Teacher, speaker and communicator Miriam Fisher has used the OEB as part of her illustrated children's book. Motivated by a desire to provide theologically sound, simple, and meaningful ways to celebrate and anticipate Christmas together, her book uses quotations from the OEB to provide 24 opportunities to reflect on an element of the arrival of Jesus.

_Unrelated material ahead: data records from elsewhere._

(** C6. In a run in which Tailwind is chosen and which gets as far as the
    styling step, once [npx tailwindcss init -p] has succeeded the program
    writes [tailwind.config.js] with the fixed template and then
    [src/index.css] with the three [@tailwind] directives (the two files
    then hold exactly these), and writes neither of them at any other
    moment of the run.  The template is the text of lines 143-153: the
    content globs [./index.html] and [./src/**/*.{js,ts,jsx,tsx}], an
    empty [theme.extend], an empty [plugins]; it is spelled out with the
    line feeds and the double quotes as code units. *)
Theorem tailwind_files_written
  (projectDirectory : option jsstring) (u : user) (o : os)
  (li : Linting.t) (ro : Router.t) (rq : ReactQuery.t)
  (project : jsstring * jsstring) (s : state) (o1 : os) :
  selects u = Some (Styling.tailwind, li, ro, rq) ->
  (ask_questions projectDirectory u ;; prepare) (initial o) = (Ok project, s) ->
  spawn (js "npx tailwindcss init -p") (sys s) = (0%Z, o1) ->
  refuses (WriteFileSync (js "tailwind.config.js") tailwind_config) o1 = None ->
  let o2 :=
    {| cwd := cwd o1;
       files := <[path_resolve (cwd o1) (js "tailwind.config.js")
                  := tailwind_config]> (files o1) |} in
  refuses (WriteFileSync (js "src/index.css") index_css) o2 = None ->
  let nl : jsstring := [10] in
  let quote : jsstring := [34] in
  tailwind_config
  = js "/** @type {import('tailwindcss').Config} */" ++ nl
    ++ js "export default {" ++ nl
    ++ js "  content: [" ++ nl
    ++ js "    " ++ quote ++ js "./index.html" ++ quote ++ js "," ++ nl
    ++ js "    " ++ quote ++ js "./src/**/*.{js,ts,jsx,tsx}" ++ quote
    ++ js "," ++ nl
    ++ js "  ]," ++ nl
    ++ js "  theme: {" ++ nl
    ++ js "    extend: {}," ++ nl
    ++ js "  }," ++ nl
    ++ js "  plugins: []," ++ nl
    ++ js "}"
  /\ index_css
     = js "@tailwind base;" ++ nl ++ js "@tailwind components;" ++ nl
       ++ js "@tailwind utilities;"
  /\ index_css = join newline [js "@tailwind base;"; js "@tailwind components;";
                               js "@tailwind utilities;"]
  /\ exists s2 rest,
      configure_tailwind s = (Ok tt, s2)
      /\ files (sys s2)
         = <[path_resolve (cwd o1) (js "src/index.css") := index_css]>
             (<[path_resolve (cwd o1) (js "tailwind.config.js")
                := tailwind_config]> (files o1))
      /\ log s2
         = log s ++ [ExecSync (js "npx tailwindcss init -p");
                     WriteFileSync (js "tailwind.config.js") tailwind_config;
                     WriteFileSync (js "src/index.css") index_css]
      /\ log (run projectDirectory u o).2 = log s2 ++ rest
      /\ forall file data,
          WriteFileSync file data ∈ log s ++ rest ->
          file = js ".prettierrc" \/ file = js "package.json".
Proof.
  intros Hsel Hpre Hspawn Hr1 o2 Hr2 nl quote.
  split; [reflexivity |]. split; [reflexivity |]. split; [reflexivity |].
  unfold bind in Hpre.
  destruct (ask_questions projectDirectory u (initial o))
    as [[[]|e] s1] eqn:Hask; [|done].
  assert (log s1 = [] /\ styling (userAnswers s1) = Styling.tailwind)
    as [Hlog1 Hst1].
  { rewrite ask_questions_spec, Hsel in Hask.
    repeat case_match; by simplify_eq. }
  destruct (steady_prepare_opening _ _ _ _ eq_refl Hpre)
    as (Hua & evs & Hlog & Hopening).
  assert (styling (userAnswers s) = Styling.tailwind) as Hst by congruence.
  pose proof (configure_tailwind_effect s o1 Hst Hspawn Hr1 Hr2) as Hcfg.
  fold o2 in Hcfg.
  match type of Hcfg with _ = (_, ?s2) => set (after := s2) in * end.
  assert (exists rest,
             log (run projectDirectory u o).2 = log after ++ rest
             /\ Forall closing rest) as (rest & Hrun & Hclosing).
  { unfold run, action, try_block.
    rewrite (try_catch_bind_ok _ _ _ _ _ _ Hask). unfold materialize.
    rewrite (try_catch_bind_ok _ _ _ _ _ _ Hpre).
    rewrite (try_catch_bind_ok _ _ _ _ _ _ Hcfg).
    match goal with
    | |- context [try_catch ?m handler after] =>
        destruct (try_catch m handler after) as [r s3] eqn:Hrest
    end.
    destruct (steady_closing _ _ _ _ _ _ eq_refl Hrest)
      as (_ & rest & Hlog3 & Hclosing).
    by exists rest. }
  exists after, rest. split; [exact Hcfg |].
  split; [reflexivity |]. split; [reflexivity |]. split; [exact Hrun |].
  intros file data. rewrite Hlog, Hlog1, app_nil_l, elem_of_app.
  rewrite Forall_forall in Hopening, Hclosing.
  intros [Hin|Hin]; [left; exact (Hopening _ Hin) | right; exact (Hclosing _ Hin)].
Qed.

(** The resolver, when Biome is chosen and the scaffolder left no
    [eslint.config.js]. *)
Lemma resolve_options_missing_config (s : state) :
  linting (userAnswers s) = Linting.biome ->
  files (sys s) !! path_resolve (cwd (sys s)) (js "eslint.config.js") = None ->
  exists s',
    resolve_options s
    = (Thrown (default (ENOENT (js "unlink") (js "eslint.config.js"))
                       (refuses (UnlinkSync (js "eslint.config.js")) (sys s))),
       s')
    /\ log s' = log s ++ [UnlinkSync (js "eslint.config.js")].
Proof.
  destruct s as [o ua deps dev evs]. state_cbn. intros Hli Hfile.
  unfold resolve_options, add_styling_dependencies, add_linting_dependencies,
    unlinkSync.
  unfold_monad. unfold record, with_sys.
  state_cbn.
  destruct (styling ua); state_cbn; rewrite Hli; state_cbn; rewrite Hfile;
    destruct (refuses _ o); by eexists.
Qed.

(** C8. In a run in which Biome is chosen and the scaffolder has left no
    [eslint.config.js], the removal of that file throws (ENOENT, unless the
    system refused the call for a reason of its own); the error goes to the
    handler, which prints it after the label [Error:] and exits with status
    1.  Nothing else happens after the failed removal. *)
Theorem missing_eslint_config_aborts
  (projectDirectory : option jsstring) (u : user) (o : os)
  (st : Styling.t) (ro : Router.t) (rq : ReactQuery.t)
  (project : jsstring * jsstring) (s : state) :
  selects u = Some (st, Linting.biome, ro, rq) ->
  (ask_questions projectDirectory u ;; scaffold) (initial o) = (Ok project, s) ->
  files (sys s) !! path_resolve (cwd (sys s)) (js "eslint.config.js") = None ->
  let e := default (ENOENT (js "unlink") (js "eslint.config.js"))
                   (refuses (UnlinkSync (js "eslint.config.js")) (sys s)) in
  exists s',
    run projectDirectory u o = (Ok 1%Z, s')
    /\ log s' = log s ++ [UnlinkSync (js "eslint.config.js");
                          ConsoleError [Chalk red (js "Error:"); Thrown_value e];
                          ProcessExit 1].
Proof.
  intros Hsel Hpre Hfile e.
  unfold bind in Hpre.
  destruct (ask_questions projectDirectory u (initial o))
    as [[[]|e0] s1] eqn:Hask; [|done].
  assert (linting (userAnswers s1) = Linting.biome) as Hli1.
  { rewrite ask_questions_spec, Hsel in Hask.
    repeat case_match; by simplify_eq. }
  destruct (steady_scaffold _ (fun _ => True) (fun _ _ => I) _ _ _ eq_refl Hpre)
    as (Hua & _).
  assert (linting (userAnswers s) = Linting.biome) as Hli by congruence.
  destruct (resolve_options_missing_config s Hli Hfile) as (s' & Hres & Hlog).
  fold e in Hres.
  assert (prepare s1 = (Thrown e, s')) as Hprep.
  { unfold prepare. rewrite (bind_ok _ _ _ _ _ Hpre).
    by rewrite (bind_thrown _ _ _ _ _ Hres). }
  unfold run, action, try_block.
  rewrite (try_catch_bind_ok _ _ _ _ _ _ Hask). unfold materialize.
  rewrite (try_catch_bind_thrown _ _ _ _ _ _ Hprep).
  unfold handler. unfold_monad. unfold record. state_cbn.
  eexists. split; [reflexivity |]. state_cbn.
  by rewrite Hlog, <- !app_assoc.
Qed.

  • Simple and inspiring activities and reflections
  • Assistance to build a Biblical understanding for children aged 3-7 about the arrival of Jesus
  • Create a wonder-filled and worshipful attitude in your home as you lead up to Christmas

You can check her book out for your family on

The New Jefferson Bible
The Life and Morals of Jesus of Nazareth in Modern English

By Dan Marshall

Thomas Jefferson's "The Life and Morals of Jesus of Nazareth" is his famous attempt to reconcile the Bible with his enlightenment, deistic ideals. Literally cut and pasted from the King James Version, Jefferson's aims can nowdays be muddied by the beautiful but opaque language of the translation he worked from.

Using the text of the OEB, Dan Marshall has recreated the Jefferson Bible in modern English, together with extensive notes and comments of his own.

On his blog, Dan says "making The New Jefferson Bible would have been impossible were it not for the Open English Bible translation. The terms of this translation are so open it might as well be public domain. I owe them a debt of gratitude for making this work possible. Had it not been for them, I would have had to choose between translations old enough to be public domain, many of which do not read well, or risking legal trouble by using a translation without permission. I am glad I did not have to make that choice."